Forward crew Jo Ann Fisher says that tuning was a constant discussion on the boat. “Between every race, we would go upwind and check the rig. We were looking for the leeward upper shroud to be just going slack. If it wasn’t, we would put turns on the uppers. Once that was done, we would look for overbend wrinkles coming from the spreaders toward the clew, about halfway back in the sail. Any farther back, and we would tighten the diagonals until it went away. Any farther forward, we would loosen the diagnonals. Then we’d move our eyes down the sail, looking for overbend wrinkles from the gnav attachment to the clew. To reduce them, we would put a turn on the checks. From the lightest air to the windiest, we only adjusted the checks three turns. As with all tuning, the key is to be sailing upwind in race mode before you check: jib trimmed, vang on (if needed), and crew hiking hard.”
Another topic Jo Ann mentioned was fore-aft weight placement. “Upwind in light air, we were trying to get as far forward as possible. If you could hear bubbles come out from behind the boat, you were too far back; if you took two or three waves over the bow, you were too far forward. Downwind too, we pressed as far forward as possible in light air. Mike was to windward sitting on the floor, Madeline was a little more to leeward, and I was sitting out leeward.”

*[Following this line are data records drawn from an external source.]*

(** * Choose-Paper: the review agent and its web endpoint

    A shallow embedding of [review_agent.py] and [server.py].

    - A Python [str] is a list of Unicode code points, a [bytes] value a
      list of bytes.
    - Everything outside the two files (standard input, the file system,
      [requests], [pypdf], [urllib.parse], the chat-completion API) is a
      field of an environment record [Env]; the program reads it and
      leaves a trace of the calls it makes.
    - A Python function that can raise returns a [Result]. *)

From Stdlib Require Import String Ascii List NArith ZArith QArith Bool Lia.
From Stdlib.Strings Require Import Byte.
Import ListNotations.
Close Scope Q_scope.

Set Implicit Arguments.

(** ** Python values *)

Definition codepoint := N.
Definition str := list codepoint.
Definition bytes := list byte.

Module Py.

(** *** UTF-8

    The decoder walks the bytes as CPython's does: a well-formed sequence
    gives a code point, anything else an error range ([Bad]) after which
    decoding resumes at the first byte that was not consumed. *)

Inductive utf8_item :=
| Char (c : codepoint)
| Bad (range : bytes).

Definition is_cont (b : byte) : bool :=
  let n := Byte.to_N b in (128 <=? n)%N && (n <=? 191)%N.

Definition in_range (lo hi : N) (b : byte) : bool :=
  let n := Byte.to_N b in (lo <=? n)%N && (n <=? hi)%N.

Definition low6 (b : byte) : N := N.land (Byte.to_N b) 63.

Definition cp2 (b c1 : byte) : codepoint :=
  N.lor (N.shiftl (N.land (Byte.to_N b) 31) 6) (low6 c1).

Definition cp3 (b c1 c2 : byte) : codepoint :=
  N.lor (N.shiftl (N.land (Byte.to_N b) 15) 12)
        (N.lor (N.shiftl (low6 c1) 6) (low6 c2)).

Definition cp4 (b c1 c2 c3 : byte) : codepoint :=
  N.lor (N.shiftl (N.land (Byte.to_N b) 7) 18)
        (N.lor (N.shiftl (low6 c1) 12)
               (N.lor (N.shiftl (low6 c2) 6) (low6 c3))).

(** The second byte of a three- or four-byte sequence is restricted by
    the lead byte (no overlong forms, no surrogates, nothing above
    U+10FFFF). *)
Definition second_ok (lead second : byte) : bool :=
  let n := Byte.to_N lead in
  if (n =? 224)%N then in_range 160 191 second
  else if (n =? 237)%N then in_range 128 159 second
  else if (n =? 240)%N then in_range 144 191 second
  else if (n =? 244)%N then in_range 128 143 second
  else is_cont second.

Fixpoint utf8_scan (bs : bytes) : list utf8_item :=
  match bs with
  | [] => []
  | b :: rest =>
    let n := Byte.to_N b in
    if (n <? 128)%N then Char n :: utf8_scan rest
    else if (n <? 194)%N then Bad [b] :: utf8_scan rest
    else if (n <? 224)%N then
      match rest with
      | [] => [Bad [b]]
      | c1 :: r1 =>
        if is_cont c1 then Char (cp2 b c1) :: utf8_scan r1
        else Bad [b] :: utf8_scan rest
      end
    else if (n <? 240)%N then
      match rest with
      | [] => [Bad [b]]
      | c1 :: r1 =>
        if second_ok b c1 then
          match r1 with
          | [] => [Bad [b; c1]]
          | c2 :: r2 =>
            if is_cont c2 then Char (cp3 b c1 c2) :: utf8_scan r2
            else Bad [b; c1] :: utf8_scan r1
          end
        else Bad [b] :: utf8_scan rest
      end
    else if (n <? 245)%N then
      match rest with
      | [] => [Bad [b]]
      | c1 :: r1 =>
        if second_ok b c1 then
          match r1 with
          | [] => [Bad [b; c1]]
          | c2 :: r2 =>
            if is_cont c2 then
              match r2 with
              | [] => [Bad [b; c1; c2]]
              | c3 :: r3 =>
                if is_cont c3 then Char (cp4 b c1 c2 c3) :: utf8_scan r3
                else Bad [b; c1; c2] :: utf8_scan r2
              end
            else Bad [b; c1] :: utf8_scan r1
          end
        else Bad [b] :: utf8_scan rest
      end
    else Bad [b] :: utf8_scan rest
  end.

In bigger breeze, Jo Ann says the team moved a half body width back from the shrouds upwind. “Downwind, we moved to all sitting on the weather side and then to all hiking a body width back from the shouds. Again, the goal was to not hear any bubbles from behind the boat. When you are planing, it is more about keeping the bow out, but unless the wide part of the boat near the mast is digging in, you don’t need to move any further back.”
Finally, Jo Ann points out that the team’s communication was crystal clear, well in advance of each maneuver. “At five minutes to the start, we knew where we’d start and what we were going to do upwind. 10-15 boat lengths before the windward mark, we knew what boats we would be ducking and whether we would be setting the kite at the offset (or before) and going straight, or looking to jibe. Three quarters of the way down the run, we knew which gate we’d round and which way we wanted to go upwind. It was not a lot of words, but everyone was prepared. Some of the biggest opportunities to pass boats is at marks, so knowing what the plan is long before you get to them is critical to having a good rounding.”